Highly speculative, certainly. But highly amusing just the same.
Meet the New House Speaker: President Donald J. Trump…Running Congress Direct From Maralago
I told you so. My plan worked. It just worked in a way I never imagined.
Like Martin Luther King, I had a dream. My dream was Trump as House Speaker. I was the first in America to propose the idea in a commentary on 1/30/21. Then I talked about it nonstop for months on my nationally-syndicated radio show. I personally lobbied President Trump in numerous appearances on my radio and TV shows.
But Trump made it clear he never really wanted it. Trump is always number one. The Chairman of the Board. The 5 Star General. He doesn’t take orders from anyone. I think he always looked at Nancy Pelosi, Paul Ryan and John Boehner (the last 3 House Speakers) as errand boys and girls. Order takers. So, Trump never wanted the job. Not enough star power for him.
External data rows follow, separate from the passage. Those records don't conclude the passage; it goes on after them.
(** * kayzeye/analysis: bulk viscosity of the unitary Fermi gas and
      heating-rate fits

    A shallow embedding of [bulkvisctrap_class.py], [fit_functions.py] and
    the per-run analysis of [fit_heating_rates.py].

    Number model.  Python and numpy floats are idealised as the real
    numbers of the Standard Library: rounding, [inf] and [nan] are not
    represented, and division is the total division of [R]; a zero
    divisor, on which numpy answers [inf] or [nan] and a Python float
    raises, is outside the model.  [x ** y] with a fractional exponent is
    [Rpower] on a positive base and [0] at base [0]; a negative base, where
    numpy answers [nan], is outside the model and mapped to [0].  The
    routines of scipy ([quad], [root_scalar], [curve_fit]), the two
    barycentric interpolants built by [baryrat] and the helpers imported
    from [library.py] are parameters of the development.

    Exceptions that steer control flow are modelled with the [result]
    monad below. *)

From Stdlib Require Import Reals Lra Psatz ZArith Lia.
From Stdlib Require Import Machin Ranalysis5 ClassicalDescription
  FunctionalExtensionality.
From stdpp Require Import base option list strings gmap.

Local Open Scope R_scope.

(** ** Python-level prelude *)

Module Py.

(** The exception classes the three files can raise or catch. *)
Inductive exn : Set :=
| ZeroDivisionError
| KeyError
| IndexError
| TypeError
| ValueError
| AttributeError
| RuntimeError.

#[global] Instance exn_eq_dec : EqDecision exn.
Proof. solve_decision. Defined.

Inductive result (A : Type) : Type :=
| Ok (a : A)
| Raise (e : exn).
Arguments Ok {A} a.
Arguments Raise {A} e.

#[global] Instance result_ret : MRet result := fun A a => Ok a.
#[global] Instance result_bind : MBind result := fun A B k m =>
  match m with
  | Ok a => k a
  | Raise e => Raise e
  end.

#[global] Instance result_fmap : FMap result := fun A B f m =>
  match m with
  | Ok a => Ok (f a)
  | Raise e => Raise e
  end.

(** [try: c except e: h] for a single exception class. *)
Definition try_except {A} (c : result A) (e : exn) (h : result A) : result A :=
  match c with
  | Ok a => Ok a
  | Raise e' => if decide (e' = e) then h else Raise e'
  end.

(** [x ** y] for a fractional exponent [y > 0]. *)
Definition fpow (x y : R) : R :=
  if Rlt_dec 0 x then Rpower x y else 0.

(** [int(x)]: truncation towards zero. *)
Definition int (x : R) : Z :=
  if Rle_dec 0 x then Int_part x else (- Int_part (- x))%Z.

(** [np.where(c, a, b)] on scalars. *)
Definition where_ {A} (c : bool) (a b : A) : A := if c then a else b.

(** [x < y] as a boolean test. *)
Definition ltb (x y : R) : bool := if Rlt_dec x y then true else false.

(** [np.linspace(start, stop, num)] with the default [endpoint=True]:
    [num] evenly spaced samples, [start + i * (stop - start) / (num - 1)];
    a negative [num] raises [ValueError]. *)
Definition linspace (start stop : R) (num : Z) : result (list R) :=
  if (num <? 0)%Z then Raise ValueError
  else
    let step := (stop - start) / IZR (num - 1) in
    Ok (map (fun i : nat => start + INR i * step) (seq 0 (Z.to_nat num))).

(** Upper integration limit of [quad]: a float or [np.inf]. *)
Inductive limit : Type :=
| finite (x : R)
| inf.

(** [scipy.optimize.RootResults], the two fields [find_betamu] reads. *)
Record RootResults : Type := mkRootResults {
  root : R;
  iterations : nat
}.

End Py.
Export Py.

(** ** bulkvisctrap_class.py *)

Module BulkViscTrapClass.

(** The fitted tables [eosfit] and [sumrulefit] (nodes, values,
    weights). *)
Definition eosfit : list R * list R * list R :=
  ([5.45981500e+01; 3.35462628e-04; 4.48168907e+00; 1.28402542e+00],
   [2.66603452e+01; 3.35574145e-04; 5.63725236e+00; 1.91237718e+00],
   [0.52786226; -0.10489219; -0.69208542; 0.48101646]).

Definition sumrulefit : list R * list R * list R :=
  ([1.22144641e+01; 8.33717634e-03; 3.05244000e+00; 3.48110474e-01],
   [1.46259386e+00; 1.24595501e-04; 5.81003381e-01; 5.49151117e-02],
   [0.33160786; -0.30343046; -0.66528124; 0.59612671]).

Section WithScipy.

(** [eosrat] and [sumrat]: the [BarycentricRational] interpolants built at
    import time from [eosfit] and [sumrulefit]. *)
Variable eosrat : R -> R.
Variable sumrat : R -> R.

(** [quad(f, a, b, epsrel=...)] returns the pair (integral, error
    estimate). *)
Variable quad : (R -> R) -> R -> limit -> R -> R * R.

(** [root_scalar(f, bracket=[a, b], x0=guess)]. *)
Variable root_scalar : (R -> R) -> R * R -> option R -> result RootResults.

(** *** Homogeneous (bulk) gas *)

Definition eos_ufg (betamu : R) : R :=
  let z := exp betamu in
  let f_n := 2 * where_ (ltb betamu (-8)) z (eosrat z) in
  f_n.

Definition zeta (betamu betaomega : R) : R :=
  let z := exp betamu in
  let sumruleT := where_ (ltb betamu (-4.8)) (0.36 * fpow z (5/3)) (sumrat z) in
  let gammaT := 1.739 - 0.0892 * z + 0.00156 * z ^ 2 in
  sumruleT * gammaT / (betaomega ^ 2 + gammaT ^ 2).

Definition phaseshift_arg (betamu betaomega : R) : R :=
  let z := exp betamu in
  let gammaT := 1.739 - 0.0892 * z + 0.00156 * z ^ 2 in
  betaomega * gammaT / (betaomega ^ 2 + gammaT ^ 2).

Definition thermo_bulk (betamu T : R) : R * R * R * R :=
  let f_n := eos_ufg betamu in
  let theta := 4 * PI / fpow (3 * PI ^ 2 * f_n) (2/3) in
  let '(f_p, f_p_err) := quad (fun v => eos_ufg (betamu - v)) 0 inf 1e-4 in
  let Ebulk := (3/2) * f_p * T in
  (f_n, theta, f_p, Ebulk).

Definition heating_bulk (T betamu betaomega : R) : R :=
  let Zbulk := fpow (eos_ufg betamu) (1/3) * zeta betamu betaomega in
  let Edot := 9 * PI * (T * betaomega) ^ 2 / fpow (3 * PI ^ 2) (2/3) * Zbulk in
  Edot.

Definition hbar : R := 1.05e-34.
Definition m : R := 40 * 1.67e-27.

(** Instance attributes of [BulkViscUniform]; the two plot labels
    ([title], [label_uni]) are formatted strings and are left out. *)
Record BulkViscUniform : Type := mkBulkViscUniform {
  bvu_T : R;
  bvu_barnu : R;
  bvu_mubulk : R;
  bvu_A : R;
  bvu_nus : list R;
  bvu_theta : R;
  bvu_Ebulk : R;
  bvu_Edotbulks : list R;
  bvu_zetas : list R;
  bvu_phaseshifts : list R
}.

(** [BulkViscUniform.__init__]; the argument [nu_max] is overwritten
    before its first use. *)
Definition BulkViscUniform_init (T barnu mubulk nu_max : R)
  : result BulkViscUniform :=
  let lambda_T := sqrt (hbar / (m * T)) in
  let a0 := lambda_T in
  let A := lambda_T / a0 in
  let nu_max := 160000 in
  nus ← linspace 0 nu_max (int (nu_max / 1000) + 1);
  let betamubulk := mubulk / T in
  let betaomegas := map (fun nu => nu / T) nus in
  let '(f_n, theta, f_p, Ebulk) := thermo_bulk betamubulk T in
  let Edotbulks :=
    map (fun e => A ^ 2 * e)
        (map (fun betaomega => heating_bulk T betamubulk betaomega) betaomegas) in
  let zetas := map (fun betaomega => zeta betamubulk betaomega) betaomegas in
  let phaseshifts :=
    map (fun betaomega => atan (phaseshift_arg betamubulk betaomega)) betaomegas in
  mret (mkBulkViscUniform T barnu mubulk A nus theta Ebulk
                          Edotbulks zetas phaseshifts).

(** *** Trapped gas *)

Definition weight (v betabaromega : R) : R :=
  2 / (betabaromega ^ 3) * sqrt (v / PI).

Definition number_per_spin (betamu betabaromega : R) : R :=
  let '(N_sigma, Nerr) :=
    quad (fun v => weight v betabaromega * eos_ufg (betamu - v) / 2)
         0 inf 1e-4 in
  N_sigma.

Definition Epot_trap (betamu betabaromega : R) : R :=
  let '(Epot, Eerr) :=
    quad (fun v => weight v betabaromega * eos_ufg (betamu - v) * v)
         0 inf 1e-4 in
  Epot.

Definition thermo_trap (T betamu betabaromega : R) : R * R * R * R :=
  let Ns := number_per_spin betamu betabaromega in
  let EF := T * betabaromega * fpow (6 * Ns) (1/3) in
  let Theta := T / EF in
  let Epot := T * Epot_trap betamu betabaromega in
  (Ns, EF, Theta, Epot).

Definition heating_trap (T betamu betaomega betabaromega : R) : R :=
  let '(Ztrap, Ztraperr) :=
    quad (fun v => weight v betabaromega * fpow (eos_ufg (betamu - v)) (1/3)
                   * zeta (betamu - v) betaomega) 0 inf 1e-4 in
  let Edot := 9 * PI * (T * betaomega) ^ 2 / fpow (3 * PI ^ 2) (2/3) * Ztrap in
  Edot.

Definition phaseshift_arg_trap (betamu betaomega betabaromega : R) : R :=
  let '(argtrap, argtraperr) :=
    quad (fun v => weight v betabaromega * fpow (eos_ufg (betamu - v)) (1/3)
                   * phaseshift_arg (betamu - v) betaomega) 0 inf 1e-4 in
  let '(argtrap_norm, argtraperr_norm) :=
    quad (fun v => weight v betabaromega * fpow (eos_ufg (betamu - v)) (1/3))
         0 inf 1e-4 in
  argtrap / argtrap_norm.

Definition find_betamu (T EF betabaromega : R) (guess : option R)
  : result (R * nat) :=
  sol ← root_scalar
          (fun x => EF - T * betabaromega
                         * fpow (6 * number_per_spin x betabaromega) (1/3))
          (20e3 / T, -300e3 / T) guess;
  mret (root sol, iterations sol).

(** Instance attributes of [BulkViscTrap] (plot labels left out). *)
Record BulkViscTrap : Type := mkBulkViscTrap {
  bvt_T : R;
  bvt_barnu : R;
  bvt_mutrap : R;
  bvt_A : R;
  bvt_nus : list R;
  bvt_EF : R;
  bvt_Theta : R;
  bvt_Etotal : R;
  bvt_Edottraps : list R
}.
Lemma verify_returns_with_tables :
  triple any_event any_exception (run_verify w cfg)
    (fun _ => tables_present cfg "verify" = true).
Proof.
  unfold run_verify. repeat (step_exact; try side_auto).
  match goal with |- context [passed ?o] => destruct (passed o) end;
    repeat (step_exact; try side_auto); try tables.
  match goal with |- context [failure_time ?o] => destruct (failure_time o) end;
    repeat (step_exact; try side_auto);
    match goal with |- context [failure_point ?o] => destruct (failure_point o) end;
    repeat (step_exact; try side_auto); tables.
Qed.

Lemma margin_returns_with_tables :
  triple any_event any_exception (run_margin w cfg)
    (fun _ => tables_present cfg "margin" = true).
Proof.
  unfold run_margin, margin_parameters_of. repeat (step_exact; try side_auto). tables.
Qed.

Lemma yield_returns_with_tables :
  triple any_event any_exception (run_yield w cfg)
    (fun _ => tables_present cfg "yield" = true).
Proof.
  unfold run_yield, yield_parameters_of. repeat (step_exact; try side_auto). tables.
Qed.

Lemma optimize_returns_with_tables (args : Args) :
  triple any_event any_exception (run_optimize w args cfg)
    (fun _ => tables_present cfg "optimize" = true).
Proof.
  unfold run_optimize, optimize_parameters_of, margin_parameters_of.
  repeat (step_exact; try side_auto).
  match goal with
  | |- context [OptimizeConfiguration.output ?oc] =>
      destruct (OptimizeConfiguration.output oc)
  end;
    repeat (step_exact; try side_auto); tables.
Qed.

End NormalReturn.

Lemma tools_module_returns_with_tables (w : World) :
  triple any_event any_exception (tools_module w)
    (fun _ =>
       exists args cfg mode,
         command_line w = inl args /\
         loaded_configuration w = Some cfg /\
         validation_error w cfg = None /\
         dict_get cfg "mode" = Some (VStr mode) /\
         In mode MODES /\
         tables_present cfg mode = true).
Proof.
  apply triple_tools_module; try side_auto.
  intros args cfg Hargs Hcfg Hvalid.
  apply triple_dispatch; try side_auto; intros Hmode.
  - apply triple_weaken with (R := fun _ => tables_present cfg "verify" = true);
      [apply verify_returns_with_tables|].
    intros _ Ht. exists args, cfg, "verify". simpl. auto 10.
  - apply triple_weaken with (R := fun _ => tables_present cfg "margin" = true);
      [apply margin_returns_with_tables|].
    intros _ Ht. exists args, cfg, "margin". simpl. auto 10.
  - apply triple_weaken with (R := fun _ => tables_present cfg "yield" = true);
      [apply yield_returns_with_tables|].
    intros _ Ht. exists args, cfg, "yield". simpl. auto 10.
  - apply triple_weaken with (R := fun _ => tables_present cfg "optimize" = true);
      [apply optimize_returns_with_tables|].
    intros _ Ht. exists args, cfg, "optimize". simpl. auto 10.
Qed.

(** X6.  A run returns normally only if the arguments parsed, the
    configuration loaded and passed the validation, its mode is one of the
    four, and the tables that the mode indexes are there ([verify]; a table
    [parameters] except in verify mode; [yield] in yield mode; [optimize]
    in optimize mode).  This holds in every world, and is the converse of
    the exit status zero of completed analyses. *)
Theorem normal_return_needs_tables (w : World) :
  outcome (tools_module w) = Ok tt ->
  exists args cfg mode,
    command_line w = inl args /\
    loaded_configuration w = Some cfg /\
    validation_error w cfg = None /\
    dict_get cfg "mode" = Some (VStr mode) /\
    In mode MODES /\
    tables_present cfg mode = true.
Proof.
  intros Hout. pose proof (proj2 (tools_module_returns_with_tables w)) as Hpost.
  now rewrite Hout in Hpost.
Qed.

(** ** A run without a table of parameters *)

Section NoParameters.
(** * Simplify AI (Veo front-end): generation lifecycle and history cache

    A shallow embedding of [src/index.tsx].  The page is a single module of
    mutable variables, DOM elements and asynchronous handlers that call the
    Gemini SDK.  The embedding keeps that shape:

    - the module-level [let] variables are the record [Vars];
    - the DOM elements the handlers touch are the enumeration [Elem]; their
      string-valued and boolean properties are two total stores in [Dom];
    - [localStorage] is the record [Storage], one slot per well-known key
      ([JSON.stringify]/[JSON.parse] of the history array are taken to be
      inverse to each other);
    - everything outside the page (the remote service, timer lateness,
      [JSON.parse] of a model answer) is an oracle [Remote], indexed by the
      number of requests issued so far; every request is appended to the
      log [requests];
    - [Date.now()] is the logical clock [now], in milliseconds;
    - synchronous [void] functions are state transformers [World -> World];
      [async] functions live in the monad [M], which threads the world and
      carries JavaScript exceptions.

    Strings are byte strings: [toLowerCase] and [trim] act on the ASCII
    range.  A thrown value is represented by what the classifier can observe
    of it: its [JSON.stringify] text and the number at [error.error.code]. *)

From Stdlib Require Import ZArith Lia Bool Ascii String List DecimalString.
From stdpp Require Import base tactics option list strings.

Local Open Scope string_scope.

(* ================================================================== *)
(** ** JavaScript string primitives *)

Module Js.

Definition lower_char (c : ascii) : ascii :=
  let n := nat_of_ascii c in
  if (65 <=? n)%nat && (n <=? 90)%nat then ascii_of_nat (n + 32) else c.

(** [s.toLowerCase()] *)
Fixpoint toLowerCase (s : string) : string :=
  match s with
  | EmptyString => EmptyString
  | String c r => String (lower_char c) (toLowerCase r)
  end.

(** [s.includes(needle)] *)
Fixpoint includes (s needle : string) : bool :=
  String.prefix needle s ||
  match s with
  | EmptyString => false
  | String _ r => includes r needle
  end.

(** White space removed by [trim]: TAB, LF, VT, FF, CR and SPACE. *)
Definition is_space (c : ascii) : bool :=
  let n := nat_of_ascii c in
  (n =? 32)%nat || ((9 <=? n)%nat && (n <=? 13)%nat).

Fixpoint trimStart (s : string) : string :=
  match s with
  | EmptyString => EmptyString
  | String c r => if is_space c then trimStart r else s
  end.

Definition trimEnd (s : string) : string :=
  String.rev (trimStart (String.rev s)).

(** [s.trim()] *)
Definition trim (s : string) : string := trimEnd (trimStart s).

(** The double-quote character of a template literal. *)
Definition dquote : string := String (ascii_of_nat 34) EmptyString.

(** [`${n}`] for an integer [n]. *)
Definition of_number (n : Z) : string := NilZero.string_of_int (Z.to_int n).

(** A value in a boolean position: the empty string is falsy. *)
Definition truthy (s : string) : bool := negb (String.length s =? 0)%nat.

End Js.

(* ================================================================== *)
(** ** Data model *)

Inductive ItemType := image | video.

(** [type HistoryItem] *)
Record HistoryItem := {
  id : string;
  type : ItemType;
  dataUrl : string;
  prompt : string
}.

(** [uploadedImage: { data: string; mimeType: string; } | null] *)
Record UploadedImage := {
  data : string;
  mimeType : string
}.

(** A thrown value, as far as [analyzeApiError] looks at it. *)
Record JsError := {
  stringified : string;        (* JSON.stringify(error) *)
  error_code : option Z        (* error?.error?.code, when it is a number *)
}.

(** [new Error(msg)] and the run-time's [TypeError]: [message] is not an
    enumerable property, so such an object stringifies to an empty object. *)
Definition new_Error (message : string) : JsError :=
  {| stringified := "{}"; error_code := None |}.

Definition TypeError : JsError := new_Error "TypeError".

Inductive ErrorType := VIDEO_DAILY_LIMIT | HIGH_DEMAND | GENERAL_QUOTA | OTHER.

Definition ErrorType_eqb (a b : ErrorType) : bool :=
  match a, b with
  | VIDEO_DAILY_LIMIT, VIDEO_DAILY_LIMIT
  | HIGH_DEMAND, HIGH_DEMAND
  | GENERAL_QUOTA, GENERAL_QUOTA
  | OTHER, OTHER => true
  | _, _ => false
  end.
(** Storing the same entries a second time changes nothing. *)
Lemma store_all_twice es (table : PyDict.dict ProjectData) :
  NoDup (PyDict.keys table) ->
  Spec.store_all es (Spec.store_all es table) = Spec.store_all es table.
Proof.
  intros Hd. apply dict_ext.
  - apply store_keeps_unique, store_keeps_unique, Hd.
  - apply store_present_keys. intros k Hin. unfold PyDict.mem.
    rewrite get_store_last. destruct (key_last_value _ _ Hin) as (v & ->). reflexivity.
  - intros k. rewrite (get_store_last es k (Spec.store_all es table)).
    destruct (last_value k es) as [v|] eqn:E; [|reflexivity].
    rewrite get_store_last, E. reflexivity.
Qed.

Section DiscoveryAgain.
Context {W : Type} `{System W}.
Hypothesis read_only : Spec.queries_read_only.

(** The declaration the walk returns, in full. *)
Lemma update_config_value config repo_dir w config' w' t table :
  update.update_config config repo_dir w = (Ok config', w', t) ->
  cfg_project (update.or_new_document config) = Some table ->
  w' = w
  /\ config' = {| cfg_repo_dir := cfg_repo_dir (update.or_new_document config);
                  cfg_project := Some (Spec.store_all (Spec.discoveries w repo_dir) table) |}.
Proof.
  intros E Ht.
  destruct (discovery_changes_nothing read_only _ _ _ E) as [-> _].
  split; [reflexivity|].
  assert (E' : fst (fst (update.update_config config repo_dir w)) = Ok config')
    by (rewrite E; reflexivity).
  apply (update_config_ok read_only) in E' as (_ & gs & es & Eg & Ec & Hm).
  rewrite (merge_table _ _ Ht) in Hm. injection Hm as <-.
  assert (Ed : es = Spec.discoveries w repo_dir) by (eapply collect_discoveries; eassumption).
  rewrite Ed. reflexivity.
Qed.

(** X15: the discovery run a second time, on the declaration it returned and
    the same tree, returns that declaration again: nothing is added,
    moved or changed. *)
Theorem discovery_again_returns_the_same config repo_dir w table c1 w1 t1 c2 w2 t2 :
  cfg_project (update.or_new_document config) = Some table ->
  NoDup (PyDict.keys table) ->
  update.update_config config repo_dir w = (Ok c1, w1, t1) ->
  update.update_config (Some c1) repo_dir w1 = (Ok c2, w2, t2) ->
  c2 = c1 /\ w2 = w.
Proof.
  intros Ht Hd E1 E2.
  destruct (update_config_value _ _ _ E1 Ht) as [-> ->].
  set (D := Spec.discoveries w repo_dir) in *.
  assert (Hnew : update.or_new_document
                   (Some {| cfg_repo_dir := cfg_repo_dir (update.or_new_document config);
                            cfg_project := Some (Spec.store_all D table) |})
                 = {| cfg_repo_dir := cfg_repo_dir (update.or_new_document config);
                      cfg_project := Some (Spec.store_all D table) |}).
  { unfold update.or_new_document at 1, truthy. cbn.
    destruct (cfg_repo_dir (update.or_new_document config)); reflexivity. }
  destruct (update_config_value _ _ _ E2 (table := Spec.store_all D table)) as [-> ->].
  - rewrite Hnew. reflexivity.
  - split; [|reflexivity]. rewrite Hnew. cbn [cfg_repo_dir]. f_equal. f_equal.
    apply store_all_twice. exact Hd.
Qed.
End DiscoveryAgain.

(* ################################################################# *)
(** * The caller and the declaration *)

Section Caller.
Context {W : Type} `{System W}.

Lemma print_all (plan : list string) (w : W) :
  for_each plan (fun _ item => emit (Printed item)) tt w = (Ok tt, w, map Printed plan).
Proof.
  induction plan as [|line plan IH]; cbn [for_each map]; [reflexivity|].
  erewrite bind_ok by reflexivity. rewrite IH. reflexivity.
Qed.

(** X8: one project in plan mode: after the events of the run, the caller
    prints the header and every line of the plan in order, or the one
    line [no changes] when the plan is empty. *)
Theorem plan_report_lists_the_plan repo_dir skip_fetch name data w prj plan w1 t1 :
  Project.init (getcwd w) data repo_dir "plan" skip_fetch = Ok prj ->
  Project.run prj w = (Ok plan, w1, t1) ->
  main.run_one repo_dir "plan" skip_fetch tt (name, data) w
  = (Ok tt, w1,
     t1 ++ match plan with
           | [] => [Printed (main.line_no_changes name)]
           | _ => Printed (main.line_plan_for name) :: map Printed plan
           end)%list.
Proof.
  intros Ei Er. unfold main.run_one. rewrite bind_observe, Ei.
  cbn [String.eqb Ascii.eqb Bool.eqb andb].
  rewrite bind_ret. erewrite bind_ok by exact Er.
  destruct plan as [|line plan]; cbn [negb andb].
  - reflexivity.
  - erewrite bind_ok by reflexivity. rewrite print_all. reflexivity.
Qed.

Lemma for_each_app {S X} (body : S -> X -> M W S) (l1 l2 : list X) (s : S) (w : W) :
  for_each (l1 ++ l2) body s w
  = match for_each l1 body s w with
    | (Ok s1, w1, t1) => after t1 (for_each l2 body s1 w1)
    | other => other
    end.
Proof.
  revert s w. induction l1 as [|x l1 IH]; intros s w; cbn [for_each app].
  - unfold ret. destruct (for_each l2 body s w) as [[r w2] t2]. reflexivity.
  - unfold bind. destruct (body s x w) as [[[s1|c|e] w1] t1]; [|reflexivity..].
    rewrite IH. destruct (for_each l1 body s1 w1) as [[[s2|c|e] w2] t2]; [|reflexivity..].
    destruct (for_each l2 body s2 w2) as [[r3 w3] t3]. cbn [after].
    rewrite app_assoc. reflexivity.
Qed.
And who can blame him? Look at Trump’s life. Trump had the greatest life on earth. He became not only a billionaire, but the most famous billionaire on earth. The celebrity of all celebrities. With the most famous celebrity estate- Maralago. And the most famous reality TV show, “Celebrity Apprentice.”
Who’d give that life up?
Trump did. To save America and the forgotten middle class. To fight the DC Swamp and the Deep State. To make America great again. He gave up his one-in-a-billion life for you and me!
Now he wants to be president again. Trump never saw House Speaker as his calling. He was flattered by my idea. But he never wanted the job. House Speaker takes up too much time. Trump needs to be free to run for president again.
Trump plays chess at much higher level. My idea was a good one. Trump just made it happen in a different way. You see, Trump is the newly elected House Speaker. Just not in name. In name, the title goes to Kevin McCarthy.
But guess who got McCarthy elected? Trump. And guess who controls McCarthy’s every move as House Speaker? The MAGA, America First, loyal Trump members of the Freedom Caucus.
MAGA has McCarthy by the short hairs. McCarthy can’t take a bathroom break without asking the Freedom Caucus for permission. So, guess who’s actually running Congress? De-facto House Speaker Donald J. Trump.
Few understood why Congressman Matt Gaetz and his band of merry Trump warriors embarrassed McCarthy for 15 excruciating rounds. It was all about extracting every last conservative MAGA concession from McCarthy. To make sure McCarthy understood that MAGA was his master.
Well, possibly, I guess. Certainly, that would be the only credible explanation for Trump fellating McCarthy during the Speaker-selection process I’ve heard proposed, especially after McCarthy had so egregiously stabbed Da Donald in the back over J6. Nonetheless, it’s all just a bit too much of the old Q-style “eleventy-D chess” wishful thinking for me to just gulp down whole. But t’is a consummation devoutly to be wished. In the final analysis, one can only shrug and mutter, “Hey, who the hell knows?”